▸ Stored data

☆ ☆ ☆ ☆ ☆

Lemma same_byte_split depth byte run :
  run = (same_byte depth byte run).1 ++ (same_byte depth byte run).2 ∧
  Forall (λ e, byte_at depth e = byte) (same_byte depth byte run).1 ∧
  match (same_byte depth byte run).2 with [] => True | e :: _ => byte_at depth e ≠ byte end.
Proof.
  induction run as [|e run IH]; simpl; [done|].
  destruct (Z.eqb_spec (nth depth e.1 0) byte) as [Hb|Hb]; [|done].
  destruct (same_byte depth byte run) as [g os]. simpl in *. destruct IH as (-> & Hf & Ho).
  split_and!; [done|by constructor|done].
Qed.

Lemma children_spec fuel depth run : (length run ≤ fuel)%nat →
  StronglySorted Z.le (byte_at depth <$> run) →
  let cs := children fuel depth run in
  concat cs.*2 = run ∧
  Forall (λ c : Z * list entry, c.2 ≠ [] ∧ Forall (λ e, byte_at depth e = c.1) c.2) cs ∧
  StronglySorted Z.lt cs.*1 ∧
  (∀ c, c ∈ cs.*1 → ∃ e, e ∈ run ∧ byte_at depth e = c).
Proof.
  revert run. induction fuel as [|fuel IH]; intros run Hf Hs.
  { destruct run; [|simpl in *; lia]. simpl. split_and!; try constructor. set_solver. }
  destruct run as [|e run]; [simpl; split_and!; try constructor; set_solver|]. cbn [children].
  change (nth depth e.1 0) with (byte_at depth e).
  destruct (same_byte_split depth (byte_at depth e) run) as (Hrun & Hg & Ho).
  destruct (same_byte depth (byte_at depth e) run) as [g os]. simpl in Hrun, Hg, Ho. subst run.
  csimpl in Hs. rewrite fmap_app in Hs.
  apply StronglySorted_cons in Hs as [Hle Hs]. apply Forall_app in Hle as [_ Hle].
  apply StronglySorted_app_1_r in Hs as Hos.
  destruct (IH os) as (Hc & Hall & Hlt & Hin); [simpl in Hf; rewrite length_app in Hf; lia|done|].
  csimpl. split_and!.
  - by rewrite Hc.
  - constructor; [|done]. simpl. split; [done|]. by constructor.
  - apply StronglySorted_cons. split; [|done]. apply Forall_forall. intros c Hcin.
    destruct (Hin c Hcin) as (e' & He' & <-).
    destruct os as [|o os]; [set_solver|]. csimpl in Hos. csimpl in Hle.
    apply Forall_cons in Hle as [Hle _]. apply StronglySorted_cons in Hos as [Hos _].
    rewrite Forall_fmap, Forall_forall in Hos. unfold compose in Hos.
    apply elem_of_cons in He' as [->|He']; [lia|]. specialize (Hos _ He'). lia.
  - intros c [->|Hcin]%elem_of_cons; [exists e; set_solver|].
    destruct (Hin c Hcin) as (e' & He' & <-). exists e'. set_solver.
Qed.

Lemma kids_spec nd : node_ok nd →
  concat (kids nd).*2 = (ending_here nd.2 nd.1).2 ∧
  Forall (λ c : Z * list entry, c.2 ≠ [] ∧ Forall (λ e, byte_at nd.2 e = c.1) c.2) (kids nd) ∧
  StronglySorted Z.lt (kids nd).*1.
Proof.
  intros Hok. unfold kids.
  destruct (children_spec (length (ending_here nd.2 nd.1).2) nd.2 (ending_here nd.2 nd.1).2)
    as (? & ? & ? & _); [done|by apply others_sorted|done].
Qed.

Lemma StronglySorted_sub {A} (R : relation A) l1 l2 l3 :
  StronglySorted R (l1 ++ l2 ++ l3) → StronglySorted R l2.
Proof. intros Hs%StronglySorted_app_1_r. by apply StronglySorted_app_1_l in Hs. Qed.

(** A child's run is a part of its parent's. *)
Lemma kid_run nd c : node_ok nd → c ∈ kids nd → ∃ l1 l3, nd.1 = l1 ++ c.2 ++ l3.
Proof.
  intros Hok Hin. destruct (kids_spec nd Hok) as (Hc & _ & _).
  destruct (ending_here_split nd.2 nd.1) as (hd & Hr & _).
  apply list_elem_of_split in Hin as (k1 & k3 & Hk).
  exists (hd ++ concat k1.*2), (concat k3.*2).
  rewrite Hr, <-Hc, Hk, fmap_app, concat_app. simpl. by rewrite app_assoc.
Qed.

Lemma next_ok nd : node_ok nd → Forall node_ok (next nd).
Proof.
  intros Hok. apply Forall_fmap, Forall_forall. intros c Hin. unfold compose.
  destruct (kid_run nd c Hok Hin) as (l1 & l3 & Hr). pose proof (others_longer nd Hok) as Hlong.
  destruct (kids_spec nd Hok) as (Hc & Hall & _).
  rewrite Forall_forall in Hall. destruct (Hall c Hin) as [_ Hb].
  destruct Hok as [Hs (path & Hp & Hf)]. split; simpl.
  { rewrite Hr in Hs. by eapply StronglySorted_sub. }
  exists (path ++ [c.1]). rewrite length_app, Hp. split; [simpl; lia|].
  rewrite Forall_forall in *. intros e He.
  assert (e ∈ nd.1) as He' by (rewrite Hr; set_solver).
  assert (e ∈ (ending_here nd.2 nd.1).2) as He2.
  { rewrite <-Hc. apply elem_of_concat. exists c.2. split; [by apply list_elem_of_fmap_2|done]. }
  destruct (Hf e He') as [r Her]. specialize (Hlong e He2). specialize (Hb e He).
  unfold byte_at in Hb. rewrite Her, app_nth2, Hp, Nat.sub_diag in Hb by lia.
  rewrite Her, length_app in Hlong. destruct r as [|x r]; [simpl in *; lia|]. simpl in Hb. subst x.
  exists r. by rewrite Her, <-app_assoc.
Qed.

(** ** The arrays *)

Fixpoint fill (table : list nat) (n : nat) (bs : list Z) : list nat :=
  match bs with
  | [] => table
  | b :: bs' => fill (<[Z.to_nat b := n]> table) (S n) bs'
  end.

Lemma add_children_spec root trie n cs :
  add_children root trie n cs =
  ({| trie_root := if root then fill (trie_root trie) n cs.*1 else trie_root trie;
      edge_start := edge_start trie;
      edge_bytes := edge_bytes trie ++ cs.*1;
      edge_nodes := edge_nodes trie ++ seq n (length cs);
      id_start := id_start trie;
      ids := ids trie |}, (n + length cs)%nat).
Proof.
  revert trie n. induction cs as [|[b r] cs IH]; intros trie n; csimpl.
  { rewrite !app_nil_r, Nat.add_0_r. destruct trie. by destruct root. }
  rewrite IH. unfold add_child. simpl. rewrite <-!app_assoc, Nat.add_succ_r.
  destruct root; reflexivity.
Qed.

(** Where each node's part starts, for the first [n] nodes. *)
Definition starts {A} (ls : list (list A)) (n : nat) : list nat :=
  (λ i, length (concat (take i ls))) <$> seq 0 n.

Lemma starts_snoc {A} (ls : list (list A)) l :
  starts (ls ++ [l]) (S (length ls)) = starts ls (length ls) ++ [length (concat ls)].
Proof.
  unfold starts. rewrite seq_S, fmap_app. simpl. f_equal.
  - apply list_fmap_ext. intros i x Hx%lookup_seq. rewrite take_app_le by lia. done.
  - by rewrite take_app_length.
Qed.

Lemma nth_starts {A} (ls : list (list A)) n i : (i < n)%nat →
  nth i (starts ls n) 0%nat = length (concat (take i ls)).
Proof.
  intros Hi. apply nth_lookup_Some. unfold starts. rewrite list_lookup_fmap, lookup_seq_lt by done.
  done.
Qed.

(** The arrays hold the parts of the nodes [done], in order. *)
Record written (nodes : list (list entry * nat)) (trie : Trie) : Prop := {
  w_bytes : edge_bytes trie = concat ((λ nd, (kids nd).*1) <$> nodes);
  w_nodes : edge_nodes trie = seq 1 (length (edge_bytes trie));
  w_ids : ids trie = concat (found <$> nodes);
  w_edge_start : edge_start trie = starts ((λ nd, (kids nd).*1) <$> nodes) (length nodes);
  w_id_start : id_start trie = starts (found <$> nodes) (length nodes)
}.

☆ ☆ ☆ ☆ ☆

▸ TASK OBJECTIVE
The answer must be all of the entries, restated exactly.

▸ RESPONSE
Lemma same_byte_split depth byte run :
  run = (same_byte depth byte run).1 ++ (same_byte depth byte run).2 ∧
  Forall (λ e, byte_at depth e = byte) (same_byte depth byte run).1 ∧
  match (same_byte depth byte run).2 with [] => True | e :: _ => byte_at depth e ≠ byte end.
Proof.
  induction run as [|e run IH]; simpl; [done|].
  destruct (Z.eqb_spec (nth depth e.1 0) byte) as [Hb|Hb]; [|done].
  destruct (same_byte depth byte run) as [g os]. simpl in *. destruct IH as (-> & Hf & Ho).
  split_and!; [done|by constructor|done].
Qed.

Lemma children_spec fuel depth run : (length run ≤ fuel)%nat →
  StronglySorted Z.le (byte_at depth <$> run) →
  let cs := children fuel depth run in
  concat cs.*2 = run ∧
  Forall (λ c : Z * list entry, c.2 ≠ [] ∧ Forall (λ e, byte_at depth e = c.1) c.2) cs ∧
  StronglySorted Z.lt cs.*1 ∧
  (∀ c, c ∈ cs.*1 → ∃ e, e ∈ run ∧ byte_at depth e = c).
Proof.
  revert run. induction fuel as [|fuel IH]; intros run Hf Hs.
  { destruct run; [|simpl in *; lia]. simpl. split_and!; try constructor. set_solver. }
  destruct run as [|e run]; [simpl; split_and!; try constructor; set_solver|]. cbn [children].
  change (nth depth e.1 0) with (byte_at depth e).
  destruct (same_byte_split depth (byte_at depth e) run) as (Hrun & Hg & Ho).
  destruct (same_byte depth (byte_at depth e) run) as [g os]. simpl in Hrun, Hg, Ho. subst run.
  csimpl in Hs. rewrite fmap_app in Hs.
  apply StronglySorted_cons in Hs as [Hle Hs]. apply Forall_app in Hle as [_ Hle].
  apply StronglySorted_app_1_r in Hs as Hos.
  destruct (IH os) as (Hc & Hall & Hlt & Hin); [simpl in Hf; rewrite length_app in Hf; lia|done|].
  csimpl. split_and!.
  - by rewrite Hc.
  - constructor; [|done]. simpl. split; [done|]. by constructor.
  - apply StronglySorted_cons. split; [|done]. apply Forall_forall. intros c Hcin.
    destruct (Hin c Hcin) as (e' & He' & <-).
    destruct os as [|o os]; [set_solver|]. csimpl in Hos. csimpl in Hle.
    apply Forall_cons in Hle as [Hle _]. apply StronglySorted_cons in Hos as [Hos _].
    rewrite Forall_fmap, Forall_forall in Hos. unfold compose in Hos.
    apply elem_of_cons in He' as [->|He']; [lia|]. specialize (Hos _ He'). lia.
  - intros c [->|Hcin]%elem_of_cons; [exists e; set_solver|].
    destruct (Hin c Hcin) as (e' & He' & <-). exists e'. set_solver.
Qed.

Lemma kids_spec nd : node_ok nd →
  concat (kids nd).*2 = (ending_here nd.2 nd.1).2 ∧
  Forall (λ c : Z * list entry, c.2 ≠ [] ∧ Forall (λ e, byte_at nd.2 e = c.1) c.2) (kids nd) ∧
  StronglySorted Z.lt (kids nd).*1.
Proof.
  intros Hok. unfold kids.
  destruct (children_spec (length (ending_here nd.2 nd.1).2) nd.2 (ending_here nd.2 nd.1).2)
    as (? & ? & ? & _); [done|by apply others_sorted|done].
Qed.

Lemma StronglySorted_sub {A} (R : relation A) l1 l2 l3 :
  StronglySorted R (l1 ++ l2 ++ l3) → StronglySorted R l2.
Proof. intros Hs%StronglySorted_app_1_r. by apply StronglySorted_app_1_l in Hs. Qed.

(** A child's run is a part of its parent's. *)
Lemma kid_run nd c : node_ok nd → c ∈ kids nd → ∃ l1 l3, nd.1 = l1 ++ c.2 ++ l3.
Proof.
  intros Hok Hin. destruct (kids_spec nd Hok) as (Hc & _ & _).
  destruct (ending_here_split nd.2 nd.1) as (hd & Hr & _).
  apply list_elem_of_split in Hin as (k1 & k3 & Hk).
  exists (hd ++ concat k1.*2), (concat k3.*2).
  rewrite Hr, <-Hc, Hk, fmap_app, concat_app. simpl. by rewrite app_assoc.
Qed.

Lemma next_ok nd : node_ok nd → Forall node_ok (next nd).
Proof.
  intros Hok. apply Forall_fmap, Forall_forall. intros c Hin. unfold compose.
  destruct (kid_run nd c Hok Hin) as (l1 & l3 & Hr). pose proof (others_longer nd Hok) as Hlong.
  destruct (kids_spec nd Hok) as (Hc & Hall & _).
  rewrite Forall_forall in Hall. destruct (Hall c Hin) as [_ Hb].
  destruct Hok as [Hs (path & Hp & Hf)]. split; simpl.
  { rewrite Hr in Hs. by eapply StronglySorted_sub. }
  exists (path ++ [c.1]). rewrite length_app, Hp. split; [simpl; lia|].
  rewrite Forall_forall in *. intros e He.
  assert (e ∈ nd.1) as He' by (rewrite Hr; set_solver).
  assert (e ∈ (ending_here nd.2 nd.1).2) as He2.
  { rewrite <-Hc. apply elem_of_concat. exists c.2. split; [by apply list_elem_of_fmap_2|done]. }
  destruct (Hf e He') as [r Her]. specialize (Hlong e He2). specialize (Hb e He).
  unfold byte_at in Hb. rewrite Her, app_nth2, Hp, Nat.sub_diag in Hb by lia.
  rewrite Her, length_app in Hlong. destruct r as [|x r]; [simpl in *; lia|]. simpl in Hb. subst x.
  exists r. by rewrite Her, <-app_assoc.
Qed.

(** ** The arrays *)

Fixpoint fill (table : list nat) (n : nat) (bs : list Z) : list nat :=
  match bs with
  | [] => table
  | b :: bs' => fill (<[Z.to_nat b := n]> table) (S n) bs'
  end.

Lemma add_children_spec root trie n cs :
  add_children root trie n cs =
  ({| trie_root := if root then fill (trie_root trie) n cs.*1 else trie_root trie;
      edge_start := edge_start trie;
      edge_bytes := edge_bytes trie ++ cs.*1;
      edge_nodes := edge_nodes trie ++ seq n (length cs);
      id_start := id_start trie;
      ids := ids trie |}, (n + length cs)%nat).
Proof.
  revert trie n. induction cs as [|[b r] cs IH]; intros trie n; csimpl.
  { rewrite !app_nil_r, Nat.add_0_r. destruct trie. by destruct root. }
  rewrite IH. unfold add_child. simpl. rewrite <-!app_assoc, Nat.add_succ_r.
  destruct root; reflexivity.
Qed.

(** Where each node's part starts, for the first [n] nodes. *)
Definition starts {A} (ls : list (list A)) (n : nat) : list nat :=
  (λ i, length (concat (take i ls))) <$> seq 0 n.

Lemma starts_snoc {A} (ls : list (list A)) l :
  starts (ls ++ [l]) (S (length ls)) = starts ls (length ls) ++ [length (concat ls)].
Proof.
  unfold starts. rewrite seq_S, fmap_app. simpl. f_equal.
  - apply list_fmap_ext. intros i x Hx%lookup_seq. rewrite take_app_le by lia. done.
  - by rewrite take_app_length.
Qed.

Lemma nth_starts {A} (ls : list (list A)) n i : (i < n)%nat →
  nth i (starts ls n) 0%nat = length (concat (take i ls)).
Proof.
  intros Hi. apply nth_lookup_Some. unfold starts. rewrite list_lookup_fmap, lookup_seq_lt by done.
  done.
Qed.

(** The arrays hold the parts of the nodes [done], in order. *)
Record written (nodes : list (list entry * nat)) (trie : Trie) : Prop := {
  w_bytes : edge_bytes trie = concat ((λ nd, (kids nd).*1) <$> nodes);
  w_nodes : edge_nodes trie = seq 1 (length (edge_bytes trie));
  w_ids : ids trie = concat (found <$> nodes);
  w_edge_start : edge_start trie = starts ((λ nd, (kids nd).*1) <$> nodes) (length nodes);
  w_id_start : id_start trie = starts (found <$> nodes) (length nodes)
}.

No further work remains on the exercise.